The csurf package is designed to be used with Express package/csurf . In the notes directory, run this:

$ npm install csurf –save 

This installs the csurf package, recording the dependency in package.json. Then install the middleware like so:

import csrf from ‘csurf’;


app.use(csrf({ cookie: true })); 

The csurf middleware must be installed following the cookieParser middleware.

Next, for every page that includes a FORM, we must generate and send a token with the page. That requires two things, in the res.render call we generate the token, sending the token with other data for the page, and then in the view template we include the token as a hidden INPUT on any form in the page. We’re going to be touching on several files here, so let’s get started.

In routes/notes.mjs, add the following as a parameter to the res.render call for the /add, /edit, /view, and /destroy routes:

csrfToken: req.csrfToken()

This generates the CSRF token, ensuring it is sent along with other data to the template. Likewise, do the same for the /login route in routes/users.mjs. Our next task is to ensure the corresponding templates render the token as a hidden INPUT.

In views/noteedit.hbs and views/notedestroy.hbs, add the following:

{{#if user}}

<input type=”hidden” name=”_csrf” value=”{{csrfToken}}”>


This is a hidden INPUT, and whenever the FORM containing this is submitted this value will be carried along with the FORM parameters.

The result is that code on the server generates a token that is added to each FORM. By adding the token to FORMs, we ensure it is sent back to the server on FORM submission. Other software on the server can then match the received token to the tokens that have been sent. Any mismatched token will cause the request to be rejected.

In views/login.hbs, make the same addition but adding it inside the FORM like so:

<form method=’POST’ action=’/users/login’>

<input type=”hidden” name=”_csrf” value=”{{csrfToken}}”>


In views/noteview.hbs, there’s a form for submitting comments. Make this change:

<form id=”submit-comment” class=”well” data-async data-target=”#rating-modal”

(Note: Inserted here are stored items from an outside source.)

(** X15.  A file named by _generate_filename that lies in Needs_Action is
    listed twice by plan_all_emails, once for 'EMAIL*.md' and once for
    'EMAIL - *.md'; its id is the name without '.md'. *)
Theorem generated_name_listed_twice (subject msg_id : string) (w : World) :
  let name := _generate_filename subject msg_id in
  is_Some (needs_action w !! name) ->
  occurrences name (email_files w) = 2%nat /\
  stem name = "EMAIL - " +:+ filename_description subject +:+ "_" +:+ take 8 msg_id.
Proof.
  cbv zeta. intros Hin. split.
  - destruct (email_patterns_overlap _ (generated_name_matches subject msg_id))
      as (H1 & H2 & H3).
    unfold email_files. rewrite !occurrences_app, !occurrences_glob by exact Hin.
    now rewrite H1, H2, H3, generated_name_matches.
  - unfold _generate_filename.
    rewrite <- (stem_append_md
                  ("EMAIL - " +:+ filename_description subject +:+ "_" +:+ take 8 msg_id)).
    now rewrite !append_assoc.
Qed.

Lemma generated_name_listed_twice_witness :
  occurrences (_generate_filename "Project update: Q3 / budget" "18c2f0a94b7d11e0")
    (email_files
       (write_text Needs_Action
          (_generate_filename "Project update: Q3 / budget" "18c2f0a94b7d11e0")
          Samples.ack_email Samples.empty_world)) = 2%nat.
Proof.
  apply (generated_name_listed_twice "Project update: Q3 / budget" "18c2f0a94b7d11e0").
  vm_compute. eauto.
Defined.

End WatcherMore.

(** * The planner handles a file at most once in a run *)

Module HandlingFacts.
Import PyStr Store Analyzer Planner Handling.

Lemma handled_ids_snoc rs x :
  handled_ids (rs ++ [x])%list =
  (handled_ids rs ++ (if handled x then [stem (res_email_file x)] else []))%list.
Proof.
  unfold handled_ids. rewrite List.filter_app, map_app. simpl.
  now destruct (handled x).
Qed.

(** What one turn of the loop does to the planner and the results: it
    skips the file, or adds an error entry and marks nothing, or adds an
    entry for the file and marks its id, which was not marked before. *)
Lemma plan_one_shape now st name :
  plan_one now st name = st \/
  (exists x, handled x = false /\
             planner (plan_one now st name) = planner st /\
             results (plan_one now st name) = (results st ++ [x])%list) \/
  (exists x, handled x = true /\ res_email_file x = name /\
             (stem name ∉ processed_cache (planner st)) /\
             processed_cache (planner (plan_one now st name)) =
               {[stem name]} ∪ processed_cache (planner st) /\
             results (plan_one now st name) = (results st ++ [x])%list).
Proof.
  unfold plan_one.
  destruct (decide (stem name ∈ processed_cache (planner st))) as [|Hn]; [now left |].
  right.
  destruct (needs_action (world st) !! name) as [content|];
    [| left; eexists; split; [| split; [| reflexivity]]; reflexivity].
  destruct (_parse_email_file content) as [metadata body].
  set (analysis := analyze_email (planner st) metadata body).
  destruct (needs_reply analysis); cbn [negb].
  - destruct (auto_approve analysis).
    + destruct (_auto_send_email (planner st) now name metadata analysis (world st))
        as [success w1].
      right. eexists.
      split; [| split; [| split; [exact Hn | split; [| reflexivity]]]]; reflexivity.
    + unfold _create_review_plan, conversation_context.
      left. eexists. split; [| split; [| reflexivity]]; reflexivity.
  - right. eexists.
    split; [| split; [| split; [exact Hn | split; [| reflexivity]]]]; reflexivity.
Qed.
(** * pypet trajectories: run ledger, exploration, expansion and merge

    A shallow embedding of [pypet/trajectory.py].  The trajectory object is
    a record of the attributes the methods read and write; every method is
    a computation in a state-and-exception monad whose state survives a
    raised exception, as the attributes of a Python object do.

    Dictionaries keyed by name are [gmap]s.  The parameter objects live in
    one store, [_parameters], keyed by full name; [_explored_parameters]
    holds references to the same objects and is therefore a list of keys
    into that store.  Where Python iterates over a dictionary the embedding
    iterates over [map_to_list], i.e. in the canonical key order of the map
    instead of insertion order; the order decides at most which of several
    pending exceptions is raised first. *)

From Stdlib Require Import ZArith String Ascii List Decimal DecimalString DecimalN Lia Sorted.
From stdpp Require Import base gmap strings list fin_maps.

Open Scope Z_scope.

(** ** Values held by leaves *)

(** Modelled from the spec: the parameter classes of [pypet/parameter.py]
    are not part of the sources.  A leaf holds a scalar value; the two
    pluggable checks of the spec (4.2), [sameType] and [equalValues], are
    [_values_of_same_type] and [_equal_values]. *)
Inductive value :=
  | VInt (z : Z)
  | VStr (s : string).

#[global] Instance value_eq_dec : EqDecision value.
Proof. solve_decision. Defined.

Definition _values_of_same_type (a b : value) : bool :=
  match a, b with
  | VInt _, VInt _ => true
  | VStr _, VStr _ => true
  | _, _ => false
  end.

Definition _equal_values (a b : value) : bool := bool_decide (a = b).

(** ** Exceptions and the method monad *)

Inductive exn :=
  | TypeError
  | ValueError
  | AttributeError
  | KeyError
  | IndexError
  | UnboundLocalError
  | ParameterLockedException.

#[global] Instance exn_eq_dec : EqDecision exn.
Proof. solve_decision. Defined.

Inductive result (A : Type) :=
  | Ok (a : A)
  | Raise (e : exn).
Arguments Ok {A} a.
Arguments Raise {A} e.

Definition is_ok {A} (r : result A) : bool :=
  match r with Ok _ => true | Raise _ => false end.

(** A method running on a state [S]: it returns the state it leaves behind
    together with its value or the exception it raised. *)
Definition M (S A : Type) : Type := S -> S * result A.

Definition ret {S A} (a : A) : M S A := fun s => (s, Ok a).

Definition raise {S A} (e : exn) : M S A := fun s => (s, Raise e).

Definition bind {S A B} (m : M S A) (k : A -> M S B) : M S B :=
  fun s => match m s with
           | (s', Ok a) => k a s'
           | (s', Raise e) => (s', Raise e)
           end.

Definition gets {S A} (f : S -> A) : M S A := fun s => (s, Ok (f s)).

Definition modify {S} (f : S -> S) : M S unit := fun s => (f s, Ok tt).

Definition lift_result {S A} (r : result A) : M S A := fun s => (s, r).

Notation "'let!' x ':=' c1 'in' c2" := (bind c1 (fun x => c2))
  (at level 10, x name, c1 at level 100, c2 at level 200).
Notation "'let!' ' pat ':=' c1 'in' c2" :=
  (bind c1 (fun x => match x with pat => c2 end))
  (at level 10, pat pattern, c1 at level 100, c2 at level 200).
Notation "'run!' c1 'in' c2" := (bind c1 (fun _ => c2))
  (at level 10, c1 at level 100, c2 at level 200).

(** [for x in l: body x] *)
Fixpoint for_each {S A} (l : list A) (body : A -> M S unit) : M S unit :=
  match l with
  | [] => ret tt
  | x :: l' => run! body x in for_each l' body
  end.

(** A [for] loop that threads local variables [acc] through its body. *)
Fixpoint for_fold {S A B} (l : list A) (body : B -> A -> M S B) (acc : B) : M S B :=
  match l with
  | [] => ret acc
  | x :: l' => let! acc' := body acc x in for_fold l' body acc'
  end.

(** Reading a local variable that may not have been assigned yet. *)
Definition read_local {S A} (v : option A) : M S A :=
  match v with
  | Some a => ret a
  | None => raise UnboundLocalError
  end.

(** Run a method of one trajectory inside a computation over the pair
    (current trajectory, other trajectory). *)
Definition on_self {S T A} (m : M S A) : M (S * T) A :=
  fun st => match m (fst st) with (s', r) => ((s', snd st), r) end.

Definition on_other {S T A} (m : M T A) : M (S * T) A :=
  fun st => match m (snd st) with (t', r) => ((fst st, t'), r) end.

(** ** Parameters *)

(** Modelled from the spec: [pypet/parameter.py] is not part of the
    sources.  Section 3 and 4.2 of the spec describe a LeafEntity: a value,
    an ordered range with one value per run, a lock, and explored iff the
    range is non-empty.  [p_data] is the externally visible value returned
    by [f_get()], [p_default] the value set before exploration. *)
Record Param := mkParam {
  p_data : value;
  p_default : value;
  p_range : list value;
  p_locked : bool;
  p_full_copy : bool
}.
(** * go-proxyproto: the PROXY protocol (version 1) connection wrapper

    A shallow embedding of [protocol.go] (package [proxyproto]) and of the
    pieces of the Go standard library it calls ([bufio.Reader], [net.Conn],
    [strings.Split], [strconv.Atoi], [net.ParseIP]), followed by the
    properties of the wrapper.

    Go strings and byte slices are lists of [ascii] characters.  A Go method
    with a pointer receiver takes the receiver's state and returns the new
    state next to its results. *)

From Stdlib Require Import String Ascii ZArith NArith Lia Bool Arith List.
Import ListNotations.
Open Scope nat_scope.
Open Scope list_scope.

Set Implicit Arguments.

(** ** Bytes and strings *)

Definition byte := ascii.
Definition gostring := list byte.

Definition str (s : string) : gostring := list_ascii_of_string s.

(** [bytes.Equal], also the [==] of Go strings. *)
Fixpoint bytes_Equal (a b : list byte) : bool :=
  match a, b with
  | [], [] => true
  | x :: a', y :: b' => Ascii.eqb x y && bytes_Equal a' b'
  | _, _ => false
  end.

(** [bytes.IndexByte]: the position of the first [c] in [s]. *)
Fixpoint IndexByte (s : list byte) (c : byte) : option nat :=
  match s with
  | [] => None
  | x :: s' => if Ascii.eqb x c then Some 0
               else match IndexByte s' c with
                    | Some i => Some (S i)
                    | None => None
                    end
  end.

(** [strings.Split(s, sep)] for a one-byte separator: the pieces of [s]
    between the occurrences of [sep]; one more piece than separators. *)
Fixpoint Split (s : gostring) (sep : byte) : list gostring :=
  match s with
  | [] => [[]]
  | c :: s' =>
      if Ascii.eqb c sep then [] :: Split s' sep
      else match Split s' sep with
           | h :: t => (c :: h) :: t
           | [] => [[c]]
           end
  end.

(** ** Errors *)

(** The error values that reach the wrapper.  [net_Error] stands for a value
    implementing the [net.Error] interface, with the answer of its [Timeout()]
    method; [fmt_Errorf text] is the result of a [fmt.Errorf] call whose
    formatted text is [text], and [fmt_Errorf_w text w] that of a call whose
    format ends in the wrapping verb: its text is [text] followed by the
    text of the wrapped error [w]. *)
Inductive error : Type :=
| io_EOF
| net_Error (timeout : bool) (msg : gostring)
| errors_New (msg : gostring)
| fmt_Errorf (text : gostring)
| fmt_Errorf_w (text : gostring) (w : error).

Definition io_ErrNoProgress : error :=
  errors_New (str "multiple Read calls return no data or error").
Definition bufio_ErrBufferFull : error := errors_New (str "bufio: buffer full").
Definition net_ErrClosed : error :=
  net_Error false (str "use of closed network connection").
Definition ErrInvalidUpstream : error :=
  errors_New (str "upstream connection address not trusted for PROXY information").

(** [err == io.EOF]. *)
Definition is_EOF (e : error) : bool :=
  match e with io_EOF => true | _ => false end.

(** [neterr, ok := err.(net.Error); ok && neterr.Timeout()]. *)
Definition is_net_timeout (e : error) : bool :=
  match e with net_Error t _ => t | _ => false end.

(** ** Addresses *)

(** [net.IP] is a byte slice; [net.TCPAddr] an IP and a port (an [int]). *)
Definition IP := list N.

Record TCPAddr : Type := mkTCPAddr { addrIP : IP; addrPort : Z }.

(** [net.Addr]: either a [*net.TCPAddr] or some other implementation, known
    by its network name and its printed form. *)
Inductive net_Addr : Type :=
| AddrTCP (a : TCPAddr)
| AddrOther (network text : gostring).

(** ** The underlying connection ([net.Conn])

    The peer's behaviour is a script: what the successive [Read] calls of the
    socket deliver.  [Data b bs] is a segment of at least one byte, [Fault e]
    a failed read (a deadline that elapsed is a [Fault] whose error answers
    true to [Timeout()]).  Once the script is used up the peer has closed its
    side and reads return [io.EOF]. *)
Inductive event : Type :=
| Data (b : byte) (bs : list byte)
| Fault (e : error).

Record NetConn : Type := mkNetConn {
  incoming : list event;
  closed : bool;
  outgoing : list byte;
  (** [None] is the zero [time.Time]: no deadline.  [Some d]: a deadline [d]
      nanoseconds after the call that set it. *)
  readDeadline : option Z;
  connLocal : net_Addr;
  connRemote : net_Addr
}.
(** X7. Every handshake registers one more ping interval and no step of the
    page ever removes one: after a page load the number of ping intervals
    is the number of handshakes so far, and each of them repeats every
    30 s. *)
Theorem heartbeats_accumulate
    (stored : option string) (t0 : Z) (es : list event) (st : client) :
  steps (DOMContentLoaded (fresh stored t0)) es = Some st →
  count is_heartbeat (timers st) = count is_handshake es
  ∧ ∀ t, t ∈ timers st → run t = Heartbeat → period t = Some 30000%Z.
Proof.
  intros Hrun. destruct (page_load_timers stored t0) as [Ht _].
  destruct (steps_timers es _ _ Hrun) as (Hwf & Hh & _).
  { unfold timers_wf. rewrite Ht. constructor. }
  rewrite Ht in Hh. split; [exact Hh|].
  intros t Hin Hr. unfold timers_wf in Hwf.
  rewrite Forall_forall in Hwf. specialize (Hwf t Hin).
  unfold timer_wf in Hwf. by rewrite Hr in Hwf.
Qed.

(** X18. The reconciliation interval is registered once per page load,
    whatever the replies: at every moment either the page-load handler
    still waits for one fetch and no interval exists, or exactly one
    interval exists; it repeats every 60 s and is never removed. *)
Theorem reconciliation_registered_once
    (stored : option string) (t0 : Z) (es : list event) (st : client) :
  steps (DOMContentLoaded (fresh stored t0)) es = Some st →
  count is_reconcile (timers st) + count is_boot (inflight st) = 1
  ∧ ∀ t, t ∈ timers st → run t = Reconcile → period t = Some 60000%Z.
Proof.
  intros Hrun. destruct (page_load_timers stored t0) as [Ht Hb].
  destruct (steps_timers es _ _ Hrun) as (Hwf & _ & Hr).
  { unfold timers_wf. rewrite Ht. constructor. }
  rewrite Ht, Hb in Hr. split; [exact Hr|].
  intros t Hin Hrun'. unfold timers_wf in Hwf.
  rewrite Forall_forall in Hwf. specialize (Hwf t Hin).
  unfold timer_wf in Hwf. by rewrite Hrun' in Hwf.
Qed.

(** ** The cache only grows *)

Lemma handleLogout_cache (st : client) : priceCache (handleLogout st) = priceCache st.
Proof. apply handleLogout_keeps. Qed.

Lemma Object_assign_dom (c : cache) (u : option cache) :
  dom c ⊆ dom (Object_assign c u).
Proof.
  destruct u as [u|]; [|done].
  rewrite Object_assign_union, dom_union. apply union_subseteq_r.
Qed.

Lemma seed_cache_dom (fr : list (string * jsval)) (c : cache) :
  dom c ⊆ dom (seed_cache fr c).
Proof.
  revert c. induction fr as [|[k v] fr IH]; intros c; [done|].
  change (seed_cache ((k, v) :: fr) c)
    with (seed_cache fr (if truthy k then <[k := v]> c else c)).
  etrans; [|apply IH]. destruct (truthy k); [|done].
  rewrite dom_insert. apply union_subseteq_r.
Qed.

Lemma resume_cache (k : awaiting) (r : outcome) (st : client) :
  priceCache (resume k r st) = priceCache st
  ∨ ∃ fr, priceCache (resume k r st) = seed_cache fr (priceCache st).
Proof.
  settled k r; handlers; cases;
    rewrite ?handleLogout_cache; simpl; rewrite ?handleLogout_cache; eauto.
Qed.
(** The lecture as a calendar returns it when asked for both reminders, the
    calendar that holds it, and notifier options with and without
    [SkipPastNotifications]. *)
Definition lectureEvent : Event :=
  createEvent (lecture "CONFIRMED" false)
    (time.mkTime lectureStart pacific) (time.mkTime lectureEnd pacific) tenMinutesAndStart.

Definition lectureCalendar : Calendar := asCalendar 7 (document [lecture "CONFIRMED" false]).

Definition skipPast : NotifierOpts := mkNotifierOpts tenMinutesAndStart (Some pacific) true.

Definition deliverPast : NotifierOpts := mkNotifierOpts tenMinutesAndStart (Some pacific) false.

(** The notification of the lecture due ten minutes before it. *)
Definition tenMinutesBefore : Notification :=
  mkNotification lectureCalendar (remindersSorted lectureEvent)
    (afterMidnight (17 * time.Hour - 10 * time.Minute)).

(** The state in which [Notify] enters its loop. *)
Definition emptyLoop : loopState := mkLoopState [] time.NoTimer [].

(** A notifier that tracks the calendar of the lecture. *)
Definition lectureNotifier : Notifier :=
  Update (NewNotifier pacific deliverPast) (fun st => AddCalendar st lectureCalendar).

(** A document at an address, with the bytes it encodes to. *)
Definition encodedDocument (addr : nat) (bytes : list Byte.byte) : ICSCalendar :=
  NewICS addr (ical.mkCalendar [lecture "CONFIRMED" false] (Some bytes)).

(** The notifier test: default reminders at the start of each event, and a
    mock calendar with an event in 300ms that has reminders 150ms ago and in
    150ms, and an event in a day and 500ms with a reminder in 500ms, all
    counted from 03:00. *)
Definition testNow : time.Time := afterMidnight (3 * time.Hour).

action=”/notes/make-comment” method=”POST”>

<input type=”hidden” name=”_csrf” value=”{{csrfToken}}”>


In every case, we are adding a hidden INPUT field. These fields are not visible to the user and are therefore useful for carrying a wide variety of data that will be useful to receive on the server. We’ve already used hidden INPUT fields in Notes, such as in noteedit.hbs for the docreate flag.

This <input> tag renders the CSRF token into the FORM. When the FORM is submitted, the csurf middleware checks it for the correctness and rejects any that do not match.

In this section, we have learned how to stop an important type of attack, CSRF.